22. The same definition was reiterated in the case of Stephen Aluoch K’opot t/a K’opot & Company Advocates v Cornel Rasanga Amoth [2017] eKLR, where the High Court said that;“A retainer is the basis of a relationship between the advocate and client. Such a relationship may be oral or in writing, express or implied. It is not necessary that retainer be in writing. The purpose of section 45(1) of the Advocates Act is to regulate remuneration agreements between advocates and clients. It does not limit the nature of agreement that may be entered into between advocate and client for the provision of legal services.”

23. In the above mentioned authority, the court distinguished the terms retainer and retainer agreement and stated that;“From the foregoing it should thus be clear that the presence of a retainer is what in turn gives rise to the retainer agreement. In other words, only when the engagement and the terms thereof have been agreed upon, can the same e reduced into writing. It also follows that for the retainer agreement to be valid and binding; the same must have been put in writing and signed by the client or his agent. It is therefore erroneous as submitted by counsel for the respondent that retainer and retainer agreement mean one and the same thing.”

24. Now turning to the instant case before court, there is no dispute that there indeed existed a relationship between the parties. However, the only issue that needs to be determined by this court is whether a retainer and retainer agreement refer to one and the same thing in order to oust the jurisdiction of the taxing master.

25. From the cited authorities, the court clearly distinguished the terms retainer and retainer agreement, thus in the absence of a retainer agreement, the advocate/applicant was entitled to institute a bill of costs before the taxing officer for determination to recover her legal fees in the matter.

26. The next question for determination is whether the advocate/applicant represented the client/respondent in the transaction. The respondent submitted that the applicant’s role in regard to the transaction was only limited to following up on disbursements of funds sought to be borrowed and did not involve prequalification brief, providing the borrower necessary proposal to back the funds, drafting the facility documents and advising the client as alleged by the advocate/applicant.
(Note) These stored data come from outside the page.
(* ===== verification/Api.v ===== *)
(** * cmd/api: the routes of the server

    The router of main.go with the routes that the packages register, as data: each
    route has a method, a pattern, the handler that serves it, and whether the
    middleware RequireAuth is in front of it. Which route the router of chi picks for
    a path is a parameter, as is the decoding of bodies. *)

From stdpp Require Import gmap.
From S2P Require Import Prelude Float64 Go Sql Tx Schema Calendar Common Auth Authz AuditTrail Matrix Payroll Workflow User Importer Employee Jobs Security Lifecycle Document Onboarding Organization Performance Recruitment Helpdesk Leave Attendance AttendanceAdmin AttendanceReports Reports.

#[local] Open Scope Z_scope.
#[local] Open Scope prog_scope.

(** What the handlers use of [*http.Request]. *)
Record HttpRequest := {
  hr_Method : string;
  hr_Path : string;
  hr_Authorization : string;
  hr_query : string -> string;
  hr_Body : string;
  hr_RemoteAddr : string;
  hr_UserAgent : string
}.

(** The decoding of bodies, by encoding/json and mime/multipart into the type that a
    handler declares; [body_field] is for a body of one string field. *)
Class Bodies := {
  body_field : string -> string -> option string;
  body_login : string -> option LoginRequest;
  body_reset : string -> option ResetRequest;
  body_regularize : string -> option RegularizeRequest;
  body_punch : string -> option PunchRequest;
  body_attendance : string -> option AttendanceRequest;
  body_validation : string -> option BatchValidationRequest;
  body_exception : string -> option ReviewExceptionRequest;
  body_justification : string -> option SubmitJustificationRequest;
  body_rules : string -> option AttendanceRules;
  body_allowlist : string -> option IPAllowlistItem;
  body_geofence : string -> option GeofenceLocation;
  body_biometric : string -> option BiometricSyncPayload;
  body_doctype : string -> option DocumentType;
  body_hire : string -> option CreateEmployeeRequest;
  body_update : string -> option UpdateEmployeeRequest;
  body_grade : string -> option CreateDesignationRequest;
  body_category : string -> option HelpdeskCategory;
  body_ticket : string -> option HelpdeskTicket;
  body_action : string -> option TicketAction;
  body_upload : string -> option Upload;
  body_job : string -> option TriggerJobRequest;
  body_leave : string -> option ApplicationRequest;
  body_policy : string -> option LeavePolicyItem;
  body_encashment : string -> option LeaveEncashmentItem;
  body_review : string -> option ReviewRequest;
  body_currency : string -> option CurrencyItem;
  body_preview : string -> option PreviewRequest;
  body_structure : string -> option StructureRequest;
  body_template : string -> option Template;
  body_task : string -> option TemplateTask;
  body_location : string -> option Location;
  body_designation : string -> option Designation;
  body_department : string -> option Department;
  body_process : string -> option ProcessRequest;
  body_advance : string -> option AdvanceRequest;
  body_cycle : string -> option CycleInput;
  body_goal : string -> option PerformanceGoal;
  body_progress : string -> option GoalInput;
  body_appraisal : string -> option PerformanceReview;
  body_pip : string -> option PipPlan;
  body_offer : string -> option OfferRequest;
  body_access : string -> option AccessReq;
  body_account : string -> option CreateUserRequest;
  body_invite : string -> option InviteUserRequest;
  body_bulk : string -> option BulkActionRequest
}.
27. Upon perusal of the court record, I note that there are several documents in the bundle of documents presented by the Advocate/Applicant and several letters regarding the transaction.

28. This court’s attention has been brought to letters dated January 5, 2018, a demand letter by the advocate/applicant dated February 7, 2018, a letter dated February 26, 2018 and one dated December 13, 2017 and addressed to the Kenya Revenue Authority which clearly prove that the advocate/applicant acted for the client/respondent in the transaction in question.

29. This position is also confirmed from the several email correspondences between the advocate/applicant, the client/respondent and the firm of M/S Kisilu & Company Advocates. It is clear from the emails that the advocate/applicant was heavily involved in the transaction and did not only involve disbursements of funds as alleged by the client/respondent.

30. In regards to the issue of leave to file a reference out of time, this court is guided by the provisions of paragraph 11 of the Advocates (Remuneration) Orderwhich states as follows:1)Should any party object to the decision of the taxing officer, he may within fourteen days after the decision give notice in writing to the taxing officer of the items of taxation to which he objects.2)The taxing officer shall forthwith record and forward to the objector the reasons for his decision on those items and the objector may within fourteen days from the receipt of the reasons apply to a judge by chamber summons, which shall be served on all the parties concerned, setting out the grounds of his objection.3)……………………………………………….4)The High court shall have power in its discretion by order to enlarge the time fixed by subparagraph (1) or subparagraph (2) for the taking of any step; application for such an order may be made by chamber summons upon giving to every other interested party not less than three clear days’ notice in writing or as the court may direct, and may be so made notwithstanding that the time sought to be enlarged may have already expired.”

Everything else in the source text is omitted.